Given the restrictions and uncertainty that comes with price controls, drug companies will be more cautious with their R&D spending, and that’s exactly what we’re seeing.
R&D spending by U.S. pharmaceutical companies more than doubled from $48.6 billion in 2011 to $102.3 billion in 2021. Since then, R&D spending has declined to $100.8 billion in 2022, the year the IRA passed, and dropped even further to $96 billion in 2023.
Highlighting the trend, James Foster, the CEO of Charles River Laboratories, a pharmaceutical research contractor that helps with clinical trials, recently warned of “profound cuts” at drug companies and that decisions about future R&D spending don’t look good. For example, LifeScienceTracker.com highlights 36 research programs and 21 drugs discontinued as a result of the IRA.
The BioSpace website declares, “A total of 41 [biotech] companies declared bankruptcy in 2023, according to SEC filings, an all-time high. And this is far from the only indicator of the industry’s poor financial conditions. The biotech industry is grappling with its worst bear market in recent memory, marked by challenges in obtaining fresh capital and cost-cutting measures such as layoffs.” That downsizing is happening at both large pharmaceutical companies and startups.
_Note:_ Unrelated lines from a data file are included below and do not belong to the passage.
(** * AR account clearing: reconciliation engine and checkpointed pipeline

    A shallow embedding of the matching logic of [engine/biaProcessor.py]
    and of the per-entity stage functions of [engine/biaCore.py] together
    with the recovery store of [engine/biaRecovery.py].

    Conventions of the embedding

    - A pandas [DataFrame] is a list of rows; every row carries its index
      label, so that label-based access ([.loc]) and re-ordering
      ([sort_values]) are expressed as in the source.
    - Amounts and thresholds of the reconciliation are binary64 floating
      point numbers ([float]), compared and added as the source does. The
      sum of a column ([Series.sum]) is computed by pandas in an order the
      source does not fix; it is a parameter of the model.
    - A missing value ([pd.NA]) of a nullable column is [None].
    - A Python exception is a value of [exn]; a call either returns or
      raises ([result]). *)

From Stdlib Require Import ZArith QArith Floats.
From stdpp Require Import base tactics option list gmap strings.

#[local] Set Warnings "-clear-no-such-hyp".
#[local] Set Warnings "-inexact-float".

Open Scope Z_scope.
Open Scope string_scope.
Open Scope list_scope.

(** ** Python outcomes *)

Inductive exn : Type :=
| AssertionError (msg : string)
| KeyError (key : string)
| UnboundLocalError (name : string)
| TypeError (msg : string)
| ValueError (msg : string)
| BackendError (msg : string).

Inductive result (A : Type) : Type :=
| Ok (a : A)
| Raise (e : exn).
Arguments Ok {A} a.
Arguments Raise {A} e.

(** ** Numbers

    The amounts of the open items and the thresholds are [float64] values
    of the source; [==], [<] and [abs] on them are the IEEE operations.
    The rest amount of a clearing record is only compared with zero and is
    kept as a rational. *)

Definition Qlt_bool (x y : Q) : bool := negb (Qle_bool y x).


Lemma float_eqb_zero_inv (x : float) :
  (x =? 0)%float = true → x = 0%float ∨ x = (-0)%float.
Proof.
  rewrite FloatAxioms.eqb_spec.
  change (Prim2SF 0) with (S754_zero false). intros H.
  rewrite <- (SF2Prim_Prim2SF x).
  destruct (Prim2SF x) as [[]|[]| |[] ? ?]; try discriminate H.
  - by right.
  - by left.
Qed.



(** The sum of the values from left to right, starting from zero: the order
    of Python's [sum]. It instantiates the column sum in the examples. *)
Definition sequential_sum (xs : list float) : float :=
  fold_left PrimFloat.add xs 0%float.

(** ** Records of the two exported data sets *)

(** [Head_Office] is an object column: numeric strings are converted to
    integers, the others stay as text ([_convert_fbl5n_data]). *)
Inductive head_office : Type :=
| HO_num (n : Z)
| HO_text (s : string).

#[global] Instance head_office_eq_dec : EqDecision head_office.
Proof. solve_decision. Defined.

(** One FBL5N open item, with the columns [_parse_fbl5n_data] adds. *)
Record Item : Type := mkItem {
  Document_Number : Z;
  Assignment_Acc : string;
  Document_Type : string;
  Document_Date : string;
  Due_Date : string;
  DC_Amount : float;
  Currency : string;
  Tax : string;
  Text : string;
  Branch : Z;
  Head_Office : head_office;
  ID_Match : bool;
  Amount_Match : bool;
  Tax_Match : bool;
  Warnings : string;
  Virtual_ID : option Z;
  ID : option Z
}.

(** One DMS dispute case ([_parse_dms_data], [_convert_dms_data]). *)
Record Case : Type := mkCase {
  Debitor : Z;
  Case_ID : Z;
  Notification : Z;
  Status_Sales : string;
  Assignment_Disp : string;
  Status : Z;
  Created_On : string;
  Status_AC : string;
  Processor : string;
  Category_Desc : string;
  Root_Cause : string;
  Autoclaims_Note : string;
  Fax_Number : string;
  Category : string
}.

(** One line of the optional customer table. *)
Record Customer : Type := mkCustomer {
  Account : Z;
  Customer_Name : option string;
  Channel : string
}.

(** A row of the consolidated frame: the item, the case joined to it by
    the left merge (all case columns are NA when there is none) and the
    customer joined by head office. [label] is the row's index label. *)
Record Row : Type := mkRow {
  label : nat;
  item : Item;
  dms : option Case;
  cust : option Customer
}.

Abbreviation DataFrame := (list Row) (only parsing).

Definition row_ID (r : Row) : option Z := ID (item r).
Definition row_Tax (r : Row) : string := Tax (item r).
Definition row_Amount (r : Row) : float := DC_Amount (item r).

(** Column assignments [data.loc[mask, col] = v] on one row. *)
Definition set_ID_Match (b : bool) (r : Row) : Row :=
  let i := item r in
  mkRow (label r)
    (mkItem (Document_Number i) (Assignment_Acc i) (Document_Type i)
       (Document_Date i) (Due_Date i) (DC_Amount i) (Currency i) (Tax i)
       (Text i) (Branch i) (Head_Office i) b (Amount_Match i) (Tax_Match i)
       (Warnings i) (Virtual_ID i) (ID i))
    (dms r) (cust r).

Definition set_Amount_Match (b : bool) (r : Row) : Row :=
  let i := item r in
  mkRow (label r)
    (mkItem (Document_Number i) (Assignment_Acc i) (Document_Type i)
       (Document_Date i) (Due_Date i) (DC_Amount i) (Currency i) (Tax i)
       (Text i) (Branch i) (Head_Office i) (ID_Match i) b (Tax_Match i)
       (Warnings i) (Virtual_ID i) (ID i))
    (dms r) (cust r).
(** * discordrus: a logrus hook that posts log entries to a Discord webhook

    A shallow embedding of [hook.go] and the properties of its two entry
    points, [NewHook]/[Levels] and [Fire].

    [Fire] has a synchronous half (the URL guard and the snapshot of the
    request found under [entry.Data["request"]]) and an asynchronous half
    (the goroutine that renders the request, composes the embeds and posts
    them).  The synchronous half mutates objects the caller still holds, so
    it is modelled over an explicit store of requests and body readers; the
    goroutine is modelled as the function [deliver] from what it captured
    to the POST it issues.

    Calls into the Go standard library whose behaviour is not fixed by this
    repository (JSON string escaping, time and float formatting, multipart
    parsing, URL validation) are taken from a [Runtime] record; [GoRef]
    supplies one such runtime for running the model on concrete entries. *)

From Stdlib Require Import ZArith NArith String Ascii List Lia.
From Stdlib Require Import DecimalString.
From stdpp Require Import gmap strings list fin_maps.
Import ListNotations.

Local Open Scope string_scope.
Set Warnings "-register-all".

(** ** Strings

    Go strings and byte slices are sequences of bytes; [string] (a list of
    8-bit [ascii]) is the same data, and [String.length] is Go's [len]. *)

(** [strings.Contains(s, substr)]. *)
Fixpoint strings_Contains (s substr : string) : bool :=
  String.prefix substr s
  || match s with
     | EmptyString => false
     | String _ s' => strings_Contains s' substr
     end.
(** X5.  For a data frame of 0/1 cells, in exact arithmetic, the
    normalization keeps the ranking of the raw scores: a condition whose
    score is not larger gets a probability that is not larger.  So the most
    likely condition shown is one of largest raw score. *)
Theorem infer_condition_keeps_ranking (data : DataFrame) (observed : dict Z)
    (c1 c2 : string) (x1 x2 : Qc) :
  binary data →
  score (exact_agent data) observed c1 = Ok x1 →
  score (exact_agent data) observed c2 = Ok x2 →
  x1 ≤ x2 →
  ∃ posterior p1 p2,
    infer_condition (exact_agent data) observed = Ok posterior
    ∧ PyDict.get posterior c1 = Some p1
    ∧ PyDict.get posterior c2 = Some p2
    ∧ p1 ≤ p2.
Proof.
  intros Hbin [Hc1 ->]%build_score [Hc2 ->]%build_score Hle.
  set (self := exact_agent data) in *.
  exists (posterior_of self observed).
  assert (∃ p1 p2,
            PyDict.get (posterior_of self observed) c1 = Some p1
            ∧ PyDict.get (posterior_of self observed) c2 = Some p2
            ∧ p1 ≤ p2) as (p1 & p2 & ? & ? & ?).
  { unfold posterior_of. exact_arith. case_bool_decide as Htotal.
    - eexists _, _.
      rewrite !PyDictFacts.get_map_function, !decide_True by done.
      split_and!; [done..|]. apply Qcle_refl.
    - eexists _, _.
      rewrite !(PyDictFacts.get_map_function
                  (λ c, score_of self observed c / total_of self observed)),
        !decide_True by done.
      split_and!; [done..|]. unfold Qcdiv. apply Qcmult_le_compat_r; [done|].
      apply Qclt_le_weak, Qcinv_pos.
      pose proof (py_sum_nonneg _ (build_scores_nonneg data observed Hbin))
        as Hpos.
      destruct (Qcle_lt_or_eq _ _ Hpos) as [?|Heq]; [done|].
      exfalso. apply Htotal. exact (eq_sym Heq). }
  exists p1, p2. split; [apply build_infer|done].
Qed.
Definition dict_get (fields : list (string * json)) (key : string) : json :=
  match find (fun kv => String.eqb (fst kv) key) fields with
  | Some kv => snd kv
  | None => JNull
  end.

Fixpoint registered_ids (items : list json) : outcome (list json) :=
  match items with
  | [] => Return []
  | JDict fields :: rest =>
      match dict_get fields "relay_id" with
      | JList _ | JDict _ => Raise TypeError
      | v => ids <- registered_ids rest ;; Return (v :: ids)
      end
  | _ :: rest => registered_ids rest
  end.

Definition is_str (relay_id : string) (v : json) : bool :=
  match v with
  | JStr s => String.eqb relay_id s
  | _ => false
  end.

Definition missing_relays (ids : list string) (registered : list json)
    : list string :=
  filter (fun relay_id => negb (existsb (is_str relay_id) registered)) ids.

Record stats := {
  st_relay_count : Z;
  register_success_rate : float;
  register_p95_ms : float;
  heartbeat_total : Z;
  heartbeat_success_rate : float;
  heartbeat_p95_ms : float;
  heartbeat_latencies : list float;
  missing : list string
}.

Record summary := {
  s_relay_count : Z;
  s_register_success_rate : float;
  s_register_p95_ms : float;
  s_heartbeat_total : Z;
  s_heartbeat_success_rate : float;
  s_heartbeat_p95_ms : float;
  s_missing_registered_relays : Z;
  s_mean_heartbeat_ms : float
}.

(** The line written to stderr, by the values formatted into it. *)
Inductive diagnostic : Type :=
| RegisterRateBelow (rate threshold : float)
| HeartbeatRateBelow (rate threshold : float)
| RegisterP95Above (p95 threshold : float)
| HeartbeatP95Above (p95 threshold : float)
| MissingRelays (n : Z) (example : string).
Definition DisplayServicesSetLinearBrightness : prototype :=
  Prototype (Some Extern) Tint "DisplayServicesSetLinearBrightness"
    [named CGDirectDisplayID "display"; named Tfloat "brightness"] [].

Definition CGSServiceForDisplayNumber : prototype :=
  Prototype (Some Extern) Tvoid "CGSServiceForDisplayNumber"
    [named CGDirectDisplayID "display";
     named (Tptr false io_service_t) "service"] [].

Definition CGSIsHDREnabled : prototype :=
  Prototype None Tbool "CGSIsHDREnabled"
    [named CGDirectDisplayID "display"] [weak_import].

Definition CGSIsHDRSupported : prototype :=
  Prototype None Tbool "CGSIsHDRSupported"
    [named CGDirectDisplayID "display"] [weak_import].

(** ** The header, in source order *)

Definition header : list item :=
  [ Directive PragmaOnce;
    Directive (Include "Foundation/Foundation.h");
    Directive (Include "IOKit/i2c/IOI2CInterface.h");
    Directive (Include "CoreGraphics/CoreGraphics.h");
    Typedef CFTypeRef "IOAVService";
    FunDecl IOAVServiceCreate;
    FunDecl IOAVServiceCreateWithService;
    FunDecl IOAVServiceReadI2C;
    FunDecl IOAVServiceWriteI2C;
    FunDecl CoreDisplay_DisplayCreateInfoDictionary;
    FunDecl CGDisplayCreateUUIDFromDisplayID;
    FunDecl DisplayServicesGetBrightness;
    FunDecl DisplayServicesSetBrightness;
    FunDecl DisplayServicesGetLinearBrightness;
    FunDecl DisplayServicesSetLinearBrightness;
    FunDecl CGSServiceForDisplayNumber;
    FunDecl CGSIsHDREnabled;
    FunDecl CGSIsHDRSupported ].

(** ** Reading a header *)

(** The functions a header declares, in order. *)
Definition declared_functions (h : list item) : list prototype :=
  flat_map (fun i => match i with
                     | FunDecl p | FunDef p _ => [p]
                     | _ => []
                     end) h.

(** The typedefs of a header, in order: alias and aliased type. *)
Definition typedefs (h : list item) : list (string * ctype) :=
  flat_map (fun i => match i with
                     | Typedef t a => [(a, t)]
                     | _ => []
                     end) h.

Definition is_directive (i : item) : bool :=
  match i with Directive _ => true | _ => false end.

(** What is left of a header once the preprocessor lines are taken out:
    its declarations. *)
Definition declarations (h : list item) : list item :=
  filter (fun i => negb (is_directive i)) h.

Definition has_body (i : item) : bool :=
  match i with FunDef _ _ => true | _ => false end.

Definition owns_data (i : item) : bool :=
  match i with VarDef _ _ _ => true | _ => false end.

Fixpoint branches (s : stmt) : bool :=
  match s with
  | Sskip | Sexpr _ | Sreturn _ => false
  | Sseq s1 s2 => branches s1 || branches s2
  | Sif _ _ _ | Sloop _ _ => true
  end.

Definition has_control_flow (i : item) : bool :=
  match i with FunDef _ b => branches b | _ => false end.

(** Linkage of a declared function (C11 6.2.2): internal only under
    [static]; a prototype without a storage class is as if [extern]. *)
Inductive linkage : Type := External | Internal.

Definition linkage_of (p : prototype) : linkage :=
  match f_storage p with
  | Some Static => Internal
  | Some Extern | None => External
  end.

Definition weak_imported (p : prototype) : bool :=
  existsb (fun a => match a with weak_import => true end) (f_attrs p).

Definition param_types (p : prototype) : list ctype :=
  map p_type (f_params p).

Definition param_names (p : prototype) : list (option string) :=
  map p_name (f_params p).

Fixpoint ctype_eqb (t u : ctype) : bool :=
  match t, u with
  | Tvoid, Tvoid | Tbool, Tbool | Tint, Tint
  | Tfloat, Tfloat | Tuint32, Tuint32 => true
  | Tnamed n, Tnamed m => String.eqb n m
  | Tptr c t', Tptr d u' => Bool.eqb c d && ctype_eqb t' u'
  | _, _ => false
  end.

Definition name_contains (needle : string) (p : prototype) : bool :=
  match String.index 0 needle (f_name p) with
  | Some _ => true
  | None => false
  end.

Definition returns (t : ctype) (p : prototype) : bool :=
  ctype_eqb (f_ret p) t.

(** ** Typedef expansion *)

(** [subst n u t]: the type [t] with the typedef name [n] replaced by the
    type [u] it stands for. *)
Fixpoint subst (n : string) (u : ctype) (t : ctype) : ctype :=
  match t with
  | Tnamed m => if String.eqb m n then u else t
  | Tptr c t' => Tptr c (subst n u t')
  | _ => t
  end.

(** Whether the typedef name [n] occurs in [t]. *)
Fixpoint mentions (n : string) (t : ctype) : bool :=
  match t with
  | Tnamed m => String.eqb m n
  | Tptr _ t' => mentions n t'
  | _ => false
  end.

(** Expansion under a list of typedefs given latest first: a typedef can
    only mention names declared before it. *)
Fixpoint expand (tds : list (string * ctype)) (t : ctype) : ctype :=
  match tds with
  | [] => t
  | (n, u) :: earlier => expand earlier (subst n u t)
  end.

(** The type [t] denotes in header [h]: every typedef of [h] is expanded;
    the platform's names stay as they are. *)
Definition resolve (h : list item) (t : ctype) : ctype :=
  expand (rev (typedefs h)) t.

(** ** Looking a symbol up *)

(** The prototype a header declares under a given symbol name. *)
Definition lookup (name : string) (h : list item) : option prototype :=
  find (fun p => String.eqb (f_name p) name) (declared_functions h).

(** ** What a call reports back *)

(** The return types the interface uses for status codes: [IOReturn] on
    the IOKit side, plain [int] on the DisplayServices side. *)
Definition is_status_type (t : ctype) : bool :=
  ctype_eqb t IOReturn || ctype_eqb t Tint.

(** A pointer through which the callee may write: the pointee is not
    [const]. *)
Definition writable (t : ctype) : bool :=
  match t with
  | Tptr false _ => true
  | _ => false
  end.

(** The ways a declared function can tell its caller something. *)
Inductive channel : Type :=
| Presence                             (* weak import: the symbol may be missing *)
| Status (t : ctype)                   (* a returned status code *)
| Result (t : ctype)                   (* a returned value that is no status code *)
| OutParam (i : nat) (pointee : ctype). (* memory behind the [i]-th parameter *)

Definition return_channel (p : prototype) : list channel :=
  match f_ret p with
  | Tvoid => []
  | t => if is_status_type t then [Status t] else [Result t]
  end.

Fixpoint out_channels (i : nat) (ts : list ctype) : list channel :=
  match ts with
  | [] => []
  | Tptr false t :: ts' => OutParam i t :: out_channels (S i) ts'
  | _ :: ts' => out_channels (S i) ts'
  end.

Definition channels (p : prototype) : list channel :=
  (if weak_imported p then [Presence] else [])
  ++ return_channel p
  ++ out_channels 0 (param_types p).

(** *** Calling a weak-imported boolean query *)

(** What the caller of a function whose channels are [Presence] and a
    [bool] result can see of one call. *)
Inductive observation : Type :=
| SymbolAbsent
| Returned (b : bool).

(** What the platform arrives at inside such a query, behind the
    interface: an answer, or a failure of some kind. *)
Inductive outcome : Type :=
| Answer (b : bool)
| Failure (code : nat).

Section Call.

(** The platform's display identifiers. *)
Variable display : Type.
Cutbacks and downsizing mean demand for biotech and pharmaceutical lab space has declined, forcing many developers to convert those empty labs into standard office space. The Wall Street Journal reports, “Many biotech, pharmaceutical and other life-sciences companies have lost their appetites for rapid expansion because of high interest rates, weak venture-capital financing and an uncertain economy.” All three of those concerns—but especially the Medicare price controls in the IRA that are affecting investment—can be traced back to Biden-Harris policies.
Even if some drug companies can live with the current price controls being imposed on certain existing drugs, they have to be concerned that a President Kamala Harris would double down, expanding drug regulations, demanding deeper cuts on a much larger number of drugs, and potentially expanding the “negotiated” prices to private sector health insurance. No wonder investment capital is scaling back.
Harris claims her policies will cut Medicare’s costs. But what she’s really doing is cutting the future cures that could save your life.
Merrill Matthews is with the Institute for Policy Innovation in Dallas, Texas.